Linear mixed regression models were developed from the repeated BMD measures to identify risk factors associated with the 6-year rate of BMD change while simultaneously assessing the effects of risk factors on BMD t score at baseline and over the 6-year study period (Table 3). Thus, body weight was associated with both greater BMD t score at baseline and with a slower rate of BMD loss. Specifically, for each additional kilogram of body weight, premenopausal women had, on average, BMD t scores that were 0.01 greater (SE 0.001, P<0.0001), at both skeletal sites and rates of BMD loss that were attenuated by 0.08% of a t score per year (SE 0.0001, P<0.0001) at the lumbar spine and by 0.06% of a t score per year (SE 0.0001, P< 0.0001) at the femoral neck.

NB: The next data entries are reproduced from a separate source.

(** The store after one replacement, place by place: the object is the one
    before; or the place is the new reference; or the replacement decoded its
    data and the object is its old object, overwritten by a stream, or the
    XObject dictionary of its page, with its key repointed to the new
    reference. *)
Lemma applyReplacement_store env doc r :
  let doc' := fst (applyReplacement env doc r) in
  let newRef := S (largestObjectNumber doc) in
  pages doc' = pages doc /\
  (largestObjectNumber doc <= largestObjectNumber doc')%nat /\
  forall k,
    store doc' !! k = store doc !! k \/
    (k = newRef /\ largestObjectNumber doc' = newRef) \/
    (decodes env r /\ target (Repl.xObjRef r) = Some k /\ is_Some (store doc !! k) /\
     exists dict bytes, store doc' !! k = Some (PDFStream dict bytes)) \/
    (decodes env r /\ dictionaryOf doc r = Some k /\
     exists entries,
       store doc !! k = Some (PDFDict entries) /\
       store doc' !! k
       = Some (PDFDict (dict_set (Repl.xObjKeyName r) (PDFRef newRef) entries))).
Proof.
  unfold applyReplacement, decodes.
  destruct (fetchBytes env _) as [imageBytes|] eqn:Hfetch;
    [|by repeat split; try left].
  destruct (lookup doc (Repl.xObjRef r)) as [old|] eqn:Hold;
    [|by repeat split; try left].
  set (url := dataURLToUse (Repl.optimizedImg r)).
  set (dict := imageDict (includes "image/jpeg" url) (Repl.width r) (Repl.height r)).
  assert (Htarget : forall n, target (Repl.xObjRef r) = Some n -> is_Some (store doc !! n)).
  { intros n Hn. destruct (Repl.xObjRef r); simplify_eq/=; by rewrite Hold. }
  assert (Hplain : let doc' := overwrite (Repl.xObjRef r) dict imageBytes doc in
                   pages doc' = pages doc /\
                   (largestObjectNumber doc <= largestObjectNumber doc')%nat /\
                   forall k,
                     store doc' !! k = store doc !! k \/
                     (k = S (largestObjectNumber doc) /\
                      largestObjectNumber doc' = S (largestObjectNumber doc)) \/
                     (is_Some (Some imageBytes) /\ target (Repl.xObjRef r) = Some k /\
                      is_Some (store doc !! k) /\
                      exists dict bytes, store doc' !! k = Some (PDFStream dict bytes)) \/
                     (is_Some (Some imageBytes) /\ dictionaryOf doc r = Some k /\
                      exists entries,
                        store doc !! k = Some (PDFDict entries) /\
                        store doc' !! k
                        = Some (PDFDict (dict_set (Repl.xObjKeyName r)
                                           (PDFRef (S (largestObjectNumber doc))) entries)))).
  { unfold overwrite.
    destruct (Repl.xObjRef r) as [| |n|n] eqn:Href; simpl;
      (split; [done |]); (split; [done |]); intros k; try (by left);
      (destruct (decide (k = n)) as [-> | Hne];
       [right; right; left; split; [by eexists |]; split; [done |];
        split; [by apply Htarget |]; eexists _, _; apply lookup_insert_eq
       |left; by apply lookup_insert_ne]). }
  destruct (includes "image/png" url); cbn [fst snd]; [|exact Hplain].
  unfold embedAndRepoint.
  destruct (embedPng env imageBytes) as [img|]; cbn [fst snd]; [|exact Hplain].
  destruct (repoint _ _ _ (register img doc)) as [doc2|] eqn:Hrepoint; cbn [fst snd].
  - apply repoint_spec in Hrepoint
      as (pageIdx & page & m & entries & Hnum & Hpage & Hplace & Hm & ->).
    simpl in *. split; [done |]. split; [lia |]. intros k.
    destruct (decide (k = S (largestObjectNumber doc))) as [-> | Hnew]; [by right; left |].
    destruct (decide (k = m)) as [-> | Hne].
    + right. right. right. split; [by eexists |]. split.
      * unfold dictionaryOf. rewrite Hnum, Hpage. done.
      * exists entries. rewrite lookup_insert_ne in Hm by done.
        split; [done |]. apply lookup_insert_eq.
    + left. rewrite lookup_insert_ne by done. by apply lookup_insert_ne.
  - unfold overwrite.
    destruct (Repl.xObjRef r) as [| |n|n] eqn:Href; simpl;
      (split; [done |]); (split; [lia |]); intros k;
      (destruct (decide (k = S (largestObjectNumber doc))) as [-> | Hnew];
       [by right; left |]);
      try (left; by apply lookup_insert_ne);
      (destruct (decide (k = n)) as [-> | Hne];
       [right; right; left; split; [by eexists |]; split; [done |];
        split; [by apply Htarget |]; eexists _, _; apply lookup_insert_eq
       |left; rewrite lookup_insert_ne by done; by apply lookup_insert_ne]).
Qed.

Lemma applyReplacement_well_formed env doc r :
  well_formed doc -> well_formed (fst (applyReplacement env doc r)).
Proof.
  intros [Hstore Hpages].
  destruct (applyReplacement_store env doc r) as (Hsame & Hle & Hplaces).
  split.
  - intros k Hk.
    destruct (Hplaces k) as [Heq | [[-> ->] | [(_ & _ & Hold & _) | (_ & _ & entries & Hold & _)]]].
    + rewrite Heq in Hk. specialize (Hstore k Hk). lia.
    + done.
    + specialize (Hstore k Hold). lia.
    + assert (Hsome : is_Some (store doc !! k)) by (by eexists).
      specialize (Hstore k Hsome). lia.
  - intros page n Hpage Hplace. rewrite Hsame in Hpage.
    specialize (Hpages page n Hpage Hplace). lia.
Qed.

(** An object no replacement touches is the object before. *)
Lemma applyReplacement_object env doc r n :
  (n <= largestObjectNumber doc)%nat ->
  ~ touches env doc r n ->
  store (fst (applyReplacement env doc r)) !! n = store doc !! n.
Proof.
  intros Hn Hnot.
  destruct (applyReplacement_store env doc r) as (_ & _ & Hplaces).
  destruct (Hplaces n) as [Heq | [[-> _] | [(Hd & Ht & _) | (Hd & Ht & _)]]].
  - done.
  - lia.
  - exfalso. apply Hnot. split; [done | by left].
  - exfalso. apply Hnot. split; [done | by right].
Qed.

(** An entry no replacement touches has the value it had. *)
Lemma applyReplacement_entry env doc r m key entries :
  well_formed doc ->
  store doc !! m = Some (PDFDict entries) ->
  ~ touches_entry env doc r m key ->
  exists entries',
    store (fst (applyReplacement env doc r)) !! m = Some (PDFDict entries') /\
    dict_get key entries' = dict_get key entries.
Proof.
  intros [Hstore _] Hm Hnot.
  assert (Hle : (m <= largestObjectNumber doc)%nat) by (apply Hstore; by eexists).
  destruct (applyReplacement_store env doc r) as (_ & _ & Hplaces).
  destruct (Hplaces m) as [Heq | [[-> _] | [(Hd & Ht & _) | (Hd & Ht & entries0 & Hold & Hnew)]]].
  - exists entries. by rewrite Heq.
  - lia.
  - exfalso. apply Hnot. split; [done | by left].
  - rewrite Hm in Hold. injection Hold as <-.
    eexists. split; [exact Hnew |]. apply dict_get_set_ne.
    intros Hkey. apply Hnot. split; [done |]. by right.
Qed.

Women who reported a family history of osteoporosis had BMD t scores that were 0.23 lower at the femoral neck (SE 0.09, P< 0.002), but at the lumbar spine, the association was of borderline significance (P=0.06), and they had no significantly increased rate of BMD loss. Women who reported a history of fracture had BMD t scores at the lumbar spine that were 0.29 lower (SE 0.10, P=0.005) than women with no reported fracture history, but no significantly added rate of BMD loss. Women who reported alcohol consumption had slightly (0.08) greater BMD t scores (SE 0.02, P=0.0002) at the femoral neck but no significantly different rate of BMD change than women who reported abstinence. Women who reported high-school sports participation had BMD t scores that were much (0.28) greater (SE 0.09, P=0.002) at the femoral neck but no significantly different rate of BMD change than women who did not.
The baseline BMD t scores of the lumbar spine for postmenopausal women were similar to those of premenopausal women, but postmenopausal women experienced an additional loss of 4% of a BMD t score per year (SE 0.01, P< 0.0001) relative to premenopausal women. The baseline BMD t scores of the femoral neck for postmenopausal women were 0.11 lower (SE 0.06, P=0.04) and rates of BMD change were 2% of a BMD t score per year greater than the rate experienced by premenopausal women (SE 0.01, P=0.01). Women who reported cancer (of the breast, ovary, or uterus) had no different BMD t score at baseline, but lost an additional 7% of a BMD t score annually (SE 0.01, P< 0.0001) at the lumbar spine and 5% of a BMD t score annually (SE 0.01, P = 0.0008) at the femoral neck, relative to premenopausal women with no report of cancer, although these inferences are based on few reported cancers.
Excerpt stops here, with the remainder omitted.